(* ===== verification/ParsonHeapProofs.v ===== *)
(** * Memory safety of parson's parser

    The predicate [owns] relates the blocks at a pointer to a JSON value of the
    functional model. The destructor frees exactly these blocks; the parser,
    whatever allocations fail, either returns NULL and has freed everything it
    allocated, or a pointer that owns the value the functional parser returns. *)
From iris.bi Require Import bi.
From iris.proofmode Require Import proofmode.
From S2P Require Import Prelude Utils Cdouble ParsonText Parson ParsonParse Sgx HeapLogic ParsonHeap.
Import Cdouble ParsonText Parson ParsonParse Sgx HeapLogic ParsonHeap.

Module ParsonHeapProofs.

Abbreviation hprop := (heapPropI block).
Implicit Types (p q : addr) (v : JSON_Value).

Lemma Forall_both {A} {P Q R : A → Prop} {l} : Forall P l → Forall Q l → (∀ x, P x → Q x → R x) → Forall R l.
Proof. intros HP HQ H. induction HP; inversion_clear HQ; constructor; auto. Qed.

Lemma Ok_inj {A} (a b : A) : Ok a = Ok b → a = b.
Proof. congruence. Qed.

(** ** Ownership *)

(** A buffer with a string and room for its terminator. *)
Definition strbuf p (s : bytes) : hprop := ∃ n, p ↦ BChars n (Some s) ∗ <affine> ⌜length s < n⌝.

(** An array of pointers with room for [cap] of them: the first are [l]. *)
Definition cells (l : list addr) (junk : list (option (option addr))) : list (option (option addr)) :=
  map (λ x, Some (Some x)) l ++ junk.
Definition ptr_array (o : option addr) (l : list addr) (cap : nat) : hprop :=
  match o with
  | None => <affine> ⌜cap = 0 ∧ l = []⌝
  | Some a => ∃ junk, a ↦ BPtrs (cells l junk) ∗ <affine> ⌜0 < cap ∧ length (cells l junk) = cap⌝
  end.

(** Names and values side by side, and values alone, at the pointers of an
    array. *)
Definition pairs_at (F : addr → JSON_Value → hprop) : list (bytes * JSON_Value) → list addr → list addr → hprop :=
  fix go ps ks vs :=
    match ps, ks, vs with
    | [], [], [] => emp%I
    | p :: ps, kp :: ks, vp :: vs => (strbuf kp p.1 ∗ F vp p.2 ∗ go ps ks vs)%I
    | _, _, _ => False%I
    end.
Definition items_at (F : addr → JSON_Value → hprop) : list JSON_Value → list addr → hprop :=
  fix go items vs :=
    match items, vs with
    | [], [] => emp%I
    | v :: items, vp :: vs => (F vp v ∗ go items vs)%I
    | _, _ => False%I
    end.

(** The value at [p], with its parent pointer. *)
Fixpoint owns (par : option addr) p v {struct v} : hprop :=
  match v with
  | JSONNull => p ↦ BValue par PNull
  | JSONString s => ∃ q, p ↦ BValue par (PString (Some q)) ∗ strbuf q s
  | JSONNumber d => p ↦ BValue par (PNumber d)
  | JSONBoolean b => p ↦ BValue par (PBoolean b)
  | JSONObject (MkObject ps cap) => ∃ q names values ks vs,
      p ↦ BValue par (PObject (Some q)) ∗ q ↦ BObject (Some p) names values (length ps) cap ∗
      ptr_array names ks cap ∗ ptr_array values vs cap ∗ pairs_at (owns (Some p)) ps ks vs
  | JSONArray (MkArray items cap) => ∃ q ptrs vs,
      p ↦ BValue par (PArray (Some q)) ∗ q ↦ BArray (Some p) ptrs (length items) cap ∗
      ptr_array ptrs vs cap ∗ items_at (owns (Some p)) items vs
  end.

Abbreviation own_pairs p := (pairs_at (owns (Some p))).
Abbreviation own_items p := (items_at (owns (Some p))).

(** The object [q] of the value [p], and the array. *)
Definition owns_object p q (o : JSON_Object) : hprop := ∃ names values ks vs,
  q ↦ BObject (Some p) names values (length (obj_pairs o)) (obj_capacity o) ∗
  ptr_array names ks (obj_capacity o) ∗ ptr_array values vs (obj_capacity o) ∗ own_pairs p (obj_pairs o) ks vs.
Definition owns_array p q (a : JSON_Array) : hprop := ∃ ptrs vs,
  q ↦ BArray (Some p) ptrs (length (arr_items a)) (arr_capacity a) ∗
  ptr_array ptrs vs (arr_capacity a) ∗ own_items p (arr_items a) vs.

Lemma owns_object_eq par p o : owns par p (JSONObject o) ⊣⊢ ∃ q, p ↦ BValue par (PObject (Some q)) ∗ owns_object p q o.
Proof.
  destruct o as [ps cap]. cbn [owns]. unfold owns_object. cbn [obj_pairs obj_capacity]. iSplit.
  - iIntros "(%q & %ns & %vs & %kl & %vl & H1 & H2)". iExists q. iFrame "H1". iExists ns, vs, kl, vl. iExact "H2".
  - iIntros "(%q & H1 & %ns & %vs & %kl & %vl & H2)". iExists q, ns, vs, kl, vl. iFrame "H1". iExact "H2".
Qed.

Lemma owns_array_eq par p a : owns par p (JSONArray a) ⊣⊢ ∃ q, p ↦ BValue par (PArray (Some q)) ∗ owns_array p q a.
Proof.
  destruct a as [items cap]. cbn [owns]. unfold owns_array. cbn [arr_items arr_capacity]. iSplit.
  - iIntros "(%q & %ns & %vl & H1 & H2)". iExists q. iFrame "H1". iExists ns, vl. iExact "H2".
  - iIntros "(%q & H1 & %ns & %vl & H2)". iExists q, ns, vl. iFrame "H1". iExact "H2".
Qed.

(** Every value is at a block with its parent pointer, which can be changed. *)
Lemma owns_block par p v :
  owns par p v ⊢ ∃ pl, p ↦ BValue par pl ∗ ∀ par', p ↦ BValue par' pl -∗ owns par' p v.
Proof.
  destruct v as [|s|d|o|a|b]; [cbn [owns]..| | |cbn [owns]].
  - iIntros "H". iExists PNull. iFrame. iIntros (par') "$".
  - iIntros "(%q & H & Hs)". iExists _. iFrame "H". iIntros (par') "H". iExists q. iFrame.
  - iIntros "H". iExists _. iFrame. iIntros (par') "$".
  - rw owns_object_eq. iIntros "(%q & H & Ho)". iExists _. iFrame "H". iIntros (par') "H".
    rw owns_object_eq. iExists q. iFrame.
  - rw owns_array_eq. iIntros "(%q & H & Ho)". iExists _. iFrame "H". iIntros (par') "H".
    rw owns_array_eq. iExists q. iFrame.
  - iIntros "H". iExists _. iFrame. iIntros (par') "$".
Qed.

(** ** Accesses *)

Section proofs.
Context (oom : bool).

Lemma wp_load_value p par pl (Φ : _ → hprop) :
  p ↦ BValue par pl ∗ (p ↦ BValue par pl -∗ Φ (par, pl)) ⊢ wp oom (load_value (Some p)) Φ.
Proof.
  iIntros "[H HΦ]". iApply wp_seq. iApply wp_load. iFrame. iIntros "H". iApply wp_ret. by iApply "HΦ".
Qed.
Lemma wp_load_object p w ns vs n c (Φ : _ → hprop) :
  p ↦ BObject w ns vs n c ∗ (p ↦ BObject w ns vs n c -∗ Φ (w, ns, vs, n, c)) ⊢ wp oom (load_object (Some p)) Φ.
Proof.
  iIntros "[H HΦ]". iApply wp_seq. iApply wp_load. iFrame. iIntros "H". iApply wp_ret. by iApply "HΦ".
Qed.
Lemma wp_load_array p w items n c (Φ : _ → hprop) :
  p ↦ BArray w items n c ∗ (p ↦ BArray w items n c -∗ Φ (w, items, n, c)) ⊢ wp oom (load_array (Some p)) Φ.
Proof.
  iIntros "[H HΦ]". iApply wp_seq. iApply wp_load. iFrame. iIntros "H". iApply wp_ret. by iApply "HΦ".
Qed.
Lemma wp_load_string p s (Φ : _ → hprop) : strbuf p s ∗ (strbuf p s -∗ Φ s) ⊢ wp oom (load_string (Some p)) Φ.
Proof.
  iIntros "[(%n & H & %Hn) HΦ]". iApply wp_seq. iApply wp_load. iFrame. iIntros "H". iApply wp_ret. iApply "HΦ".
  iExists n. by iFrame.
Qed.

Lemma cells_lookup l junk i x : l !! i = Some x → cells l junk !! i = Some (Some (Some x)).
Proof.
  intros H. unfold cells. rw lookup_app_l; [|rw length_map; by eapply lookup_lt_Some].
  change (map (λ x, Some (Some x)) l) with ((λ x, Some (Some x)) <$> l). by rw list_lookup_fmap H.
Qed.

Lemma wp_read_cell o l cap i x (Φ : _ → hprop) : l !! i = Some x →
  ptr_array o l cap ∗ (ptr_array o l cap -∗ Φ (Some x)) ⊢ wp oom (read_cell o i) Φ.
Proof.
  intros Hi. destruct o as [a|]; cbn [ptr_array].
  - iIntros "[(%junk & H & %Hc) HΦ]". iApply wp_seq. iApply wp_load. iFrame. iIntros "H".
    rw (cells_lookup l junk i x Hi). iApply wp_ret. iApply "HΦ". iExists junk. by iFrame.
  - iIntros "[%H HΦ]". destruct H as [_ ->]. done.
Qed.

Lemma wp_free_array o l cap (Φ : _ → hprop) : ptr_array o l cap ∗ Φ tt ⊢ wp oom (free o) Φ.
Proof.
  destruct o as [a|]; cbn [ptr_array].
  - iIntros "[(%junk & H & %Hc) HΦ]". iApply wp_free. iFrame.
  - iIntros "[_ HΦ]". by iApply wp_free_null.
Qed.

Lemma wp_free_string p s (Φ : _ → hprop) : strbuf p s ∗ Φ tt ⊢ wp oom (free (Some p)) Φ.
Proof. iIntros "[(%n & H & _) HΦ]". iApply wp_free. iFrame. Qed.

(** ** The destructor *)

(** A function that frees the values it is given. *)
Definition frees (free_value : option addr → HM unit) (v : JSON_Value) : Prop :=
  ∀ par p (Φ : _ → hprop), owns par p v ∗ Φ tt ⊢ wp oom (free_value (Some p)) Φ.

Lemma wp_free_pairs free_value p q w ns nvs n cap ks vs ps : ∀ i ks2 vs2 (Φ : _ → hprop),
  Forall (λ x, frees free_value x.2) ps → drop i ks = ks2 → drop i vs = vs2 →
  q ↦ BObject w ns nvs n cap ∗ ptr_array ns ks cap ∗ ptr_array nvs vs cap ∗ own_pairs p ps ks2 vs2 ∗
    (q ↦ BObject w ns nvs n cap ∗ ptr_array ns ks cap ∗ ptr_array nvs vs cap -∗ Φ tt)
  ⊢ wp oom (for_loop (length ps) i (λ i,
      o ← load_object (Some q);
      let '(_, ns, vs, _, _) := o in
      k ← read_cell ns i;
      _ ← free k;
      v ← read_cell vs i;
      free_value v)) Φ.
Proof.
  induction ps as [|[k v] ps IH]; intros i ks2 vs2 Φ HF Hk Hv.
  - destruct ks2, vs2; cbn [pairs_at]; iIntros "(Hq & Hn & Hv & Hp & HΦ)"; try done.
    iApply wp_ret. iApply "HΦ". iFrame.
  - apply Forall_cons_iff in HF as [HF1 HF]. cbn [for_loop length].
    destruct ks2 as [|kp ks2], vs2 as [|vp vs2]; cbn [pairs_at]; iIntros "(Hq & Hn & Hv & Hp & HΦ)"; try done.
    iDestruct "Hp" as "(Hk & Hx & Hp)". cbn [fst snd].
    assert (ks !! i = Some kp) as Ek by (by rw -(Nat.add_0_r i) -lookup_drop Hk).
    assert (vs !! i = Some vp) as Ev by (by rw -(Nat.add_0_r i) -lookup_drop Hv).
    iApply wp_seq. iApply wp_seq. iApply wp_load_object. iFrame "Hq". iIntros "Hq".
    iApply wp_seq. iApply (wp_read_cell _ _ _ _ _ _ Ek). iFrame "Hn". iIntros "Hn".
    iApply wp_seq. iApply wp_free_string. iFrame "Hk".
    iApply wp_seq. iApply (wp_read_cell _ _ _ _ _ _ Ev). iFrame "Hv". iIntros "Hv".
    iApply HF1. iFrame "Hx". iApply (IH (S i) ks2 vs2); [done| | |iFrame].
    + by rw -Nat.add_1_r -drop_drop Hk.
    + by rw -Nat.add_1_r -drop_drop Hv.
Qed.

Problem: Up to and including the line that contains "Forall R l.", output the records above exactly, beginning with their first line.

Completed exercise:
(* ===== verification/ParsonHeapProofs.v ===== *)
(** * Memory safety of parson's parser

    The predicate [owns] relates the blocks at a pointer to a JSON value of the
    functional model. The destructor frees exactly these blocks; the parser,
    whatever allocations fail, either returns NULL and has freed everything it
    allocated, or a pointer that owns the value the functional parser returns. *)
From iris.bi Require Import bi.
From iris.proofmode Require Import proofmode.
From S2P Require Import Prelude Utils Cdouble ParsonText Parson ParsonParse Sgx HeapLogic ParsonHeap.
Import Cdouble ParsonText Parson ParsonParse Sgx HeapLogic ParsonHeap.

Module ParsonHeapProofs.

Abbreviation hprop := (heapPropI block).
Implicit Types (p q : addr) (v : JSON_Value).

Lemma Forall_both {A} {P Q R : A → Prop} {l} : Forall P l → Forall Q l → (∀ x, P x → Q x → R x) → Forall R l.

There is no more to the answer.